Vanessa Kosoy comments on Defining alignment research

Vanessa Kosoy 5 Jan 2026 8:43 UTC
LW: 27 AF: 12
0
AF
In the post Richard Ngo talks about delineating “alignment research” vs. “capability research”, i.e. understanding what properties of technical AI research make it, in expectation, beneficial for reducing AI-risk rather than harmful. He comes up with a taxonomy based on two axes:
- Cognitivist vs. Behaviorist, i.e. focused on internals vs. external behavior. Arguably, net-beneficial research tends to be on the cognitivist side.
- Worst-case vs. Average-case, i.e. focused on rare failures vs. “usual” behavior. Arguably, net-beneficial research tends to be on the worst-case side.
I think that Ngo raises an important question, and his answers are pointing in the right way. On my part, I would like to slightly reframe his parameters and add two more axes:
- Instead of “cognitivist vs. behaviorist”, I would say “gears-level vs. surface-level”. We want research that explains the actual underlying mechanisms rather than just empirically registering particular phenomena or trends. This is definitely similar to “cognitivist vs. behaviorist”, but research that takes into account the internals of the algorithm can still be mostly surface-level: e.g. maybe it’s just saying, if we tweak this parameter in the algorithm, the performance goes up. I think that Ngo might object that tweaking a parameter is very different from talking e.g. about “beliefs” or “goals” that the system has, and I would agree, but I think that gears vs. surface might be a clearer delineation.
- Instead of “worst-case vs. average-case”, I would say “robust vs. fragile”. This is because it’s not entirely clearly what distribution we are “averaging” over, and because it’s important that rare failure modes can arise due to systematic reasons rather than just bad luck. The way I think about it: “fragile” methods are methods that can work if you can afford failures, so that every time there is a failure you amend the system until the result is satisfying. “Robust” methods are methods that you need if you can’t afford even one failure.

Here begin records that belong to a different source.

(** C31: The guest's memory is the layout of a PC. The setup succeeds whenever
    the system and the driver grant its requests, and when it succeeds the
    driver has been given exactly three slots, numbered 0 to 2 in this order:
    640 KiB of low memory at 0, 1 MiB of memory at 1 MiB, and 256 KiB of
    read-only BIOS below 1 MiB; no two of them overlap. *)
Theorem guest_memory_layout env stack w :
  cur_slot (g_hv (w_st w)) = 0 -> w_trace w = [] ->
  wp (setupGuestMemory env (kvm_backend env stack)) (fun r w' =>
    (memory_granted env -> r = 0) /\
    (r = 0 -> regions (w_trace w') = pc_layout /\ disjoint_regions pc_layout /\
      fw_mem_id (g_hv (w_st w')) = 0 /\ sys_mem_id (g_hv (w_st w')) = 1 /\
      bios_rom_mem_id (g_hv (w_st w')) = 2)) w.
Proof.
  intros Hslot Htr. pose proof pc_layout_disjoint as Hd.
  set (Q := fun (r : Z) (w' : vmm_world) => _ /\ _).
  assert (forall ret w', ret < 0 -> (memory_granted env -> ret = 0) -> Q ret w') as Hq
    by (intros ret w' ? ?; split; [done|lia]).
  assert (forall ret w', ret < 0 -> (memory_granted env -> ret = 0) ->
    wp (cleanupMemory env (kvm_backend env stack) ret) Q w') as Hc.
  { intros ret w' H1 H2. eapply wp_mono; [apply cleanupMemory_spec|]. intros r w'' ->. auto. }
  destruct w as [[h nv dl hp] tr held]. simpl in Hslot, Htr. subst tr.
  unfold setupGuestMemory. cbn [be_set_memory kvm_backend].
  vmm_step. vmm_step. destruct (_ <? 0) eqn:H; [apply wp_ret, Hq; [lia|refused H mg_memfd]|]. clear H.
  apply wp_bind, wp_set_hv. vmm_step. vmm_step.
  destruct (_ <? 0) eqn:H; [apply Hc; [lia|refused H mg_ftruncate]|]. clear H.
  vmm_step. vmm_step. apply wp_bind, wp_set_hv.
  destruct (_ =? MAP_FAILED) eqn:H; [apply Hc; [lia|refused H mg_mmap]|]. clear H.
  apply wp_bind, hvSetMemory_spec; [intros H; apply Hc; [lia|refused H mg_region]|].
  simpl. rewrite Hslot. simpl.
  apply wp_bind, wp_set_hv. vmm_step. vmm_step.
  destruct (_ <? 0) eqn:H; [apply wp_ret, Hq; [lia|refused H mg_memfd]|]. clear H.
  apply wp_bind, wp_set_hv. vmm_step. vmm_step.
  destruct (_ <? 0) eqn:H; [apply Hc; [lia|refused H mg_ftruncate]|]. clear H.
  vmm_step. vmm_step. apply wp_bind, wp_set_hv.
  destruct (_ =? MAP_FAILED) eqn:H; [apply Hc; [lia|refused H mg_mmap]|]. clear H.
  apply wp_bind, hvSetMemory_spec; [intros H; apply Hc; [lia|refused H mg_region]|].
  simpl. rewrite Hslot. simpl.
  apply wp_bind, wp_set_hv. vmm_step. vmm_step. apply wp_bind, wp_set_hv.
  destruct (_ =? MAP_FAILED) eqn:H; [apply Hc; [lia|refused H mg_mmap]|]. clear H.
  vmm_step. vmm_step. destruct (_ <? 0) eqn:H; [apply Hc; [lia|refused H mg_open]|]. clear H.
  vmm_step. vmm_step. destruct (_ <? 0) eqn:H; [apply Hc; [lia|refused H mg_read]|]. clear H.
  vmm_step. vmm_step.
  apply wp_bind, hvSetMemory_spec; [intros H; apply Hc; [lia|refused H mg_region]|].
  simpl. rewrite Hslot. simpl. apply wp_bind, wp_set_hv, wp_ret. split; done.
Qed.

- Another axis I would add is “two-body vs. one body”. This is related to Ngo’s remark in the end that “further down the line, perhaps all parts of the table will unify into a rigorous science of cognition more generally, encompassing not just artificial but also biological minds”. The point is, alignment is fundamentally a two-body problem. We are aligning AI to a human (or many humans). And humans are already confused about what their preferences are, or about what would it mean to solve a problem without “undesirable side effects”. Therefore, we need research that illuminates the human side of things as well as the AI side of things. The way I envision it, is by creating a theory of agents that is applicable to AIs and humans alike. Other approaches might treat those two sides more asymmetrically, but they do have to address both sides.
- Additionally, I would add “precise vs. vague”. This is the difference between making vague, informal statements, and making precise, mathematical, hopefully quantitative statements. Being precise is certainly not sufficient: e.g. scaling laws can be precise, but fail to be gears-level. But it does seem like an important desideratum. Maybe this doesn’t need to be its own axis: precision seems necessary for achieving robustness. But, I think it’s a useful criterion for assessing research that stands on its own^[1].
Of course, on most of those axes, going “left” is useful for capabilities and not just alignment. As Ngo justly points out, a lot of research is inevitably dual use. However, approaches that lean “right” are often sufficient to advance capabilities and are unlikely to be sufficient to solve alignment, making them clearly the worse option overall.
In earlier times, I would also add here the consideration of applicability. When assembling a dangerous machine, it seems best to plug in the parts that make it dangerous last, if at all possible. Similarly, it’s better to start developing our understanding of agents from parts that don’t immediately allow building agents. Today, this is still true to some extent, however the urgency of the problem might make it moot. Unless the Pause-AI efforts are massively successful, we might have to make our theories of alignment applicable quite soon, and might not have the luxury of not parallelizing this research as much as possible.
Finally, I state a relatively minor quibble: Ngo seems to put a lot of the emphasis here on understanding deep learning. I would not go so far, for two reasons: one is the two-body desideratum I mentioned before, but the other is that deep learning might not be The Way. It’s possible that it’s better to find a different path towards AI altogether, one designed on better understanding from the start. This might seem overly ambitious, but I do have some leads.
1. ^
  There are certainly examples of research which is at least trying to be robust, while still failing to be very precise (e.g. some of Paul Christiano’s work falls in this category). Such research can be a good starting point for investigation, but should become precise at some stage for it to truly produce robust solutions.